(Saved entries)
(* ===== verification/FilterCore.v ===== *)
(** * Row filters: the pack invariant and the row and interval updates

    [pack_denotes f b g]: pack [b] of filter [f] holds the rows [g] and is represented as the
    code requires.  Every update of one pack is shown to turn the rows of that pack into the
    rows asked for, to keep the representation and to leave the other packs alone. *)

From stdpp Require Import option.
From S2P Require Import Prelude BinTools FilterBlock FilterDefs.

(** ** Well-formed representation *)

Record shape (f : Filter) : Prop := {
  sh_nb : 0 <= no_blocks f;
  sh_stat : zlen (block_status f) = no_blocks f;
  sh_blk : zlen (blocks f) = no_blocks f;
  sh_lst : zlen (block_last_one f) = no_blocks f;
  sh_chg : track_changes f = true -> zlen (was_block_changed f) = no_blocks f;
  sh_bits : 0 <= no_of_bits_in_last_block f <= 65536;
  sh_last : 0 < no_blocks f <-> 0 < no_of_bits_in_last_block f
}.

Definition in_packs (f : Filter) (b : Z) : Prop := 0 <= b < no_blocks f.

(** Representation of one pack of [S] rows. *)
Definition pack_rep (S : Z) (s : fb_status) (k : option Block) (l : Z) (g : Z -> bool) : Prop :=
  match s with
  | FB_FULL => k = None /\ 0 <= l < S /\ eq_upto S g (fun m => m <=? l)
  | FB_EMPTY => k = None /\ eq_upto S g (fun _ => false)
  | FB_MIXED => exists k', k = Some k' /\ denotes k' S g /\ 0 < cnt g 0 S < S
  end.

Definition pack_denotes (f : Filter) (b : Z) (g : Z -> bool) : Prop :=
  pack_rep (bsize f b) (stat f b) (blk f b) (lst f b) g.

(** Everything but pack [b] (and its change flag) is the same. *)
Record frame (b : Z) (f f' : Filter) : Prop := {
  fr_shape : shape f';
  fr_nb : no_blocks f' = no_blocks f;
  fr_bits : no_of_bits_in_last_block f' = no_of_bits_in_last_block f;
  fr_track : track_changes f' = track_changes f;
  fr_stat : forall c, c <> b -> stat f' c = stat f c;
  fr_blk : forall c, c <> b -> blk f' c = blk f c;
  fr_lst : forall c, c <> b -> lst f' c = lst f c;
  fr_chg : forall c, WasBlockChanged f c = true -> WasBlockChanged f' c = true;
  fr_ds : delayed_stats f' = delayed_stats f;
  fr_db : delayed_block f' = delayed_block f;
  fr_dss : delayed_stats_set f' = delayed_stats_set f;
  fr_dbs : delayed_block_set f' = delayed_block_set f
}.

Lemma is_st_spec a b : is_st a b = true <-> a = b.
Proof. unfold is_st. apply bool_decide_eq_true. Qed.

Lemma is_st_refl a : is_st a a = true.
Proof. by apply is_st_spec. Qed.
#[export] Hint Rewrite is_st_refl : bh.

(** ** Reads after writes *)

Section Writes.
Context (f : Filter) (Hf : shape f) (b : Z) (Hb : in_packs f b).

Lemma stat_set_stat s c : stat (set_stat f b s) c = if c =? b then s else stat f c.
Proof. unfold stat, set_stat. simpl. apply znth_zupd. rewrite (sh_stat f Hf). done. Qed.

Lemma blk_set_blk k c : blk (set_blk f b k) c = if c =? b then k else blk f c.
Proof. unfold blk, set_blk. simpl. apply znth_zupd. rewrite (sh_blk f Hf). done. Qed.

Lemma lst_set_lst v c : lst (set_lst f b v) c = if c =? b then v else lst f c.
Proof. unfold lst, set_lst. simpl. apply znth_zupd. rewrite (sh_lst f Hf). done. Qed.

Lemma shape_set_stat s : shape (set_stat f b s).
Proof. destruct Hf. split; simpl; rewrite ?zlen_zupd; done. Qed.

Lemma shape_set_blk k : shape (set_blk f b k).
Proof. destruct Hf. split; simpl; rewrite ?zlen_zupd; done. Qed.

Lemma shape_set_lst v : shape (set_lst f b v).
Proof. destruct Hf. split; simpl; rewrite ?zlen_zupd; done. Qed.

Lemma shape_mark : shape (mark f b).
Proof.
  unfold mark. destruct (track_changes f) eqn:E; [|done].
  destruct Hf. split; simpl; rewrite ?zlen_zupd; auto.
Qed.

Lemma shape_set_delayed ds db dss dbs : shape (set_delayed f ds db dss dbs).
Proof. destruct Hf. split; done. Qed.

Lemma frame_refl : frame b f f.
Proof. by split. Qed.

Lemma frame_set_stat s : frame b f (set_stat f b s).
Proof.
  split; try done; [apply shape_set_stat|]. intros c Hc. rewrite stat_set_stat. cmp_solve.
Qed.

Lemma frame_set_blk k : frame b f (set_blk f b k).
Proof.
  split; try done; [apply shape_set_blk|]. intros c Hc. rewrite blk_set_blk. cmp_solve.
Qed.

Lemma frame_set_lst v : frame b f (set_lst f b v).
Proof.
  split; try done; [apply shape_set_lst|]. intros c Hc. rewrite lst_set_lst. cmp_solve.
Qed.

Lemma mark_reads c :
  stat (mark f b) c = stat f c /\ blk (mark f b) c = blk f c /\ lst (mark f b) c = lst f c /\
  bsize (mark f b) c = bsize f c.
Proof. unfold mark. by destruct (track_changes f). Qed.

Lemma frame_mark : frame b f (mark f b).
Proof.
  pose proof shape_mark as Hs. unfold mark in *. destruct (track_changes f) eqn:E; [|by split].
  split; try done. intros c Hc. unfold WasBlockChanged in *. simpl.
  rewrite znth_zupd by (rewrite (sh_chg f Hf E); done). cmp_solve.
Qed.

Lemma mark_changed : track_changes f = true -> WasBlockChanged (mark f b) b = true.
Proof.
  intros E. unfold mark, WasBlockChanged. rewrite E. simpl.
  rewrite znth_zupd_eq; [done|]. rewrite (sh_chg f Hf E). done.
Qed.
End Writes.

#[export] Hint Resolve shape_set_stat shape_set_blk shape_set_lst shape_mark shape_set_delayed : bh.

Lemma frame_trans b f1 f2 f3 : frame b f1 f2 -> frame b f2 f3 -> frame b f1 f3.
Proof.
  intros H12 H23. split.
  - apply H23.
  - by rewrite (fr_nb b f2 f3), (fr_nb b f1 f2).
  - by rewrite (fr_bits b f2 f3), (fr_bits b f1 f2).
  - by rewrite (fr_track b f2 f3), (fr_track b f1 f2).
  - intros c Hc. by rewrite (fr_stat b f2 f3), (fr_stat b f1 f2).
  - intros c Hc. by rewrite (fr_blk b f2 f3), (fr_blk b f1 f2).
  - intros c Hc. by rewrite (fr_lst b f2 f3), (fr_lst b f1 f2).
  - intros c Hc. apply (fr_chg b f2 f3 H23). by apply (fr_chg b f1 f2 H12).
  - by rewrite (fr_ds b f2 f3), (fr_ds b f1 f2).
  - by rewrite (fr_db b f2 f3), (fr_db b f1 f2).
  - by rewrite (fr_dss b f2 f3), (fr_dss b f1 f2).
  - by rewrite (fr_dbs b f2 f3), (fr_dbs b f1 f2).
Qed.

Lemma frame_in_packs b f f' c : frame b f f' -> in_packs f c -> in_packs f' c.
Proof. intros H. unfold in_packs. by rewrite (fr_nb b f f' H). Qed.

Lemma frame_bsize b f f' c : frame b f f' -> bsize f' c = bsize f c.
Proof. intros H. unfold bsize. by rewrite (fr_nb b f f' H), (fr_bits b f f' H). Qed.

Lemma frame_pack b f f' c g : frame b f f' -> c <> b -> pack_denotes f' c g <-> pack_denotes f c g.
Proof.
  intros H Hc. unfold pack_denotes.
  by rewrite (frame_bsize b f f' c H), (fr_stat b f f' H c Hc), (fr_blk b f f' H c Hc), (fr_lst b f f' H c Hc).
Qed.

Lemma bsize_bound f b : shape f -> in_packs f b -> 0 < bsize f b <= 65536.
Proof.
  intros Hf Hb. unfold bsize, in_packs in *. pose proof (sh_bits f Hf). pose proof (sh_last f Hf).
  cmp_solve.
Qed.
==
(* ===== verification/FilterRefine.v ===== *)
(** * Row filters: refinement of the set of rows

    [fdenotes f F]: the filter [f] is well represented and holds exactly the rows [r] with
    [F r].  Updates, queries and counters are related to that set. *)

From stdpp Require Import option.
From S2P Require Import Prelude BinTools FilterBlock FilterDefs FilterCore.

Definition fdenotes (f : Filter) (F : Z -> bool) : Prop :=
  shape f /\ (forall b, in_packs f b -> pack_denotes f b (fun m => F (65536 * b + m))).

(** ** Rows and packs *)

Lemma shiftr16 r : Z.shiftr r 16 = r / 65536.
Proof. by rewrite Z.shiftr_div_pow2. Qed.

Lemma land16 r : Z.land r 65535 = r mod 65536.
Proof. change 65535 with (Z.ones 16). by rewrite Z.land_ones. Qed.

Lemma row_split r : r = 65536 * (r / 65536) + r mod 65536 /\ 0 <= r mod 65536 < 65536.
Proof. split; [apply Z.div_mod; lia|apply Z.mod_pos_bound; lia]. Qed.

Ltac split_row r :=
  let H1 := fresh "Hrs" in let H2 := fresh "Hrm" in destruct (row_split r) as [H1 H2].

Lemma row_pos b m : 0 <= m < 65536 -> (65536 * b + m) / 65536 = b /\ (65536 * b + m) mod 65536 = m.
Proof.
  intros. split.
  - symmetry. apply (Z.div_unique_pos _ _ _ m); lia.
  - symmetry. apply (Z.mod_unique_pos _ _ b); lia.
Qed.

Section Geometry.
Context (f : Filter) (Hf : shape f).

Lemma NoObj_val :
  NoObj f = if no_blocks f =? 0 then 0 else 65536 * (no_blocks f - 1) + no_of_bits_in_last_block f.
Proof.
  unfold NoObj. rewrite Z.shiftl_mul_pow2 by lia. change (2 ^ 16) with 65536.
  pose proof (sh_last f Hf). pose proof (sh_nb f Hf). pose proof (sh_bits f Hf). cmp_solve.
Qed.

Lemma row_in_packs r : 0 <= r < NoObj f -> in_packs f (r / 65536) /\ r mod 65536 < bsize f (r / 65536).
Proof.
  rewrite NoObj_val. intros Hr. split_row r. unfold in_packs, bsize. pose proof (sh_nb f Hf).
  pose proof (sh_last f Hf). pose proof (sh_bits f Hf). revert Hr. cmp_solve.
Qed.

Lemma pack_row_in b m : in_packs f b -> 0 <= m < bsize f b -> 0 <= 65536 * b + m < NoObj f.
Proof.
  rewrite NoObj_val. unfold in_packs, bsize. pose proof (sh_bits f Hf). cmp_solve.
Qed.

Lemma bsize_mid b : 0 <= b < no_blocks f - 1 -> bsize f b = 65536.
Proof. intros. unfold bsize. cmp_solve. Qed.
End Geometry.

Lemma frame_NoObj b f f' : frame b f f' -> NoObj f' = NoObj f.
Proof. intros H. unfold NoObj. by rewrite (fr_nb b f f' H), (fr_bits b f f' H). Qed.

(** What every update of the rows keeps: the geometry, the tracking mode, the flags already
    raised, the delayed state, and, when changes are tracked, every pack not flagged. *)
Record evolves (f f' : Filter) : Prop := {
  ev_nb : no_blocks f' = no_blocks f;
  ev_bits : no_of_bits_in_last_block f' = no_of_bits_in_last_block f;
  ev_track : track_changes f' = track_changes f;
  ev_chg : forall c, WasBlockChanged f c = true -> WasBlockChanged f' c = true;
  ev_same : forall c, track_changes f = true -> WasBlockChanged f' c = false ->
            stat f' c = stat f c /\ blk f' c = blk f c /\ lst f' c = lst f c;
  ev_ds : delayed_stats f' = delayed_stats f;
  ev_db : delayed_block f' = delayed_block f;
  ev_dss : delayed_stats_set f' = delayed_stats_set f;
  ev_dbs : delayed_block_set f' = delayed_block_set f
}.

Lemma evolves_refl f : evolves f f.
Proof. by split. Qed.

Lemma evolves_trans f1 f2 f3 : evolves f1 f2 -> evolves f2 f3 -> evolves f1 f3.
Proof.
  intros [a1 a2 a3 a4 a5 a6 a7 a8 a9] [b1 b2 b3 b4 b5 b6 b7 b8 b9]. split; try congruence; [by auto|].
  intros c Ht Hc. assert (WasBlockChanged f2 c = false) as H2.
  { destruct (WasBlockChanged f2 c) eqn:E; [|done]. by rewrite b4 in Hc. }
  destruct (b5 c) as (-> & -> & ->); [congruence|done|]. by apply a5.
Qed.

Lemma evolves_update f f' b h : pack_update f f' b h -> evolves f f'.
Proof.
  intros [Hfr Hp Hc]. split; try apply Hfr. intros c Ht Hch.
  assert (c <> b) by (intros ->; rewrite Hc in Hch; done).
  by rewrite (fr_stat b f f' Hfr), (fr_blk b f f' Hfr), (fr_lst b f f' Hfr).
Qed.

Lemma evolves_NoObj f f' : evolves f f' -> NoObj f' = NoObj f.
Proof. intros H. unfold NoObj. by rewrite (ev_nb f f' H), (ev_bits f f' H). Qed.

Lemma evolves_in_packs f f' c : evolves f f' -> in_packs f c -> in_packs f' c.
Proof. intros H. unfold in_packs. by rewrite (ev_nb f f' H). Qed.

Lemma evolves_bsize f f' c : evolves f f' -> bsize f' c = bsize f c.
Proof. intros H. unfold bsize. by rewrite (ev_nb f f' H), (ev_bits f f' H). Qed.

= Task objective =
Beginning at the line with "(* ===== verification/FilterCore.v ===== *)" and stopping after the line with "fr_dss : delayed_stats_set", please write out every line of the data above exactly and nothing else.

= Result of the task =
(* ===== verification/FilterCore.v ===== *)
(** * Row filters: the pack invariant and the row and interval updates

    [pack_denotes f b g]: pack [b] of filter [f] holds the rows [g] and is represented as the
    code requires.  Every update of one pack is shown to turn the rows of that pack into the
    rows asked for, to keep the representation and to leave the other packs alone. *)

From stdpp Require Import option.
From S2P Require Import Prelude BinTools FilterBlock FilterDefs.

(** ** Well-formed representation *)

Record shape (f : Filter) : Prop := {
  sh_nb : 0 <= no_blocks f;
  sh_stat : zlen (block_status f) = no_blocks f;
  sh_blk : zlen (blocks f) = no_blocks f;
  sh_lst : zlen (block_last_one f) = no_blocks f;
  sh_chg : track_changes f = true -> zlen (was_block_changed f) = no_blocks f;
  sh_bits : 0 <= no_of_bits_in_last_block f <= 65536;
  sh_last : 0 < no_blocks f <-> 0 < no_of_bits_in_last_block f
}.

Definition in_packs (f : Filter) (b : Z) : Prop := 0 <= b < no_blocks f.

(** Representation of one pack of [S] rows. *)
Definition pack_rep (S : Z) (s : fb_status) (k : option Block) (l : Z) (g : Z -> bool) : Prop :=
  match s with
  | FB_FULL => k = None /\ 0 <= l < S /\ eq_upto S g (fun m => m <=? l)
  | FB_EMPTY => k = None /\ eq_upto S g (fun _ => false)
  | FB_MIXED => exists k', k = Some k' /\ denotes k' S g /\ 0 < cnt g 0 S < S
  end.

Definition pack_denotes (f : Filter) (b : Z) (g : Z -> bool) : Prop :=
  pack_rep (bsize f b) (stat f b) (blk f b) (lst f b) g.

(** Everything but pack [b] (and its change flag) is the same. *)
Record frame (b : Z) (f f' : Filter) : Prop := {
  fr_shape : shape f';
  fr_nb : no_blocks f' = no_blocks f;
  fr_bits : no_of_bits_in_last_block f' = no_of_bits_in_last_block f;
  fr_track : track_changes f' = track_changes f;
  fr_stat : forall c, c <> b -> stat f' c = stat f c;
  fr_blk : forall c, c <> b -> blk f' c = blk f c;
  fr_lst : forall c, c <> b -> lst f' c = lst f c;
  fr_chg : forall c, WasBlockChanged f c = true -> WasBlockChanged f' c = true;
  fr_ds : delayed_stats f' = delayed_stats f;
  fr_db : delayed_block f' = delayed_block f;
  fr_dss : delayed_stats_set f' = delayed_stats_set f;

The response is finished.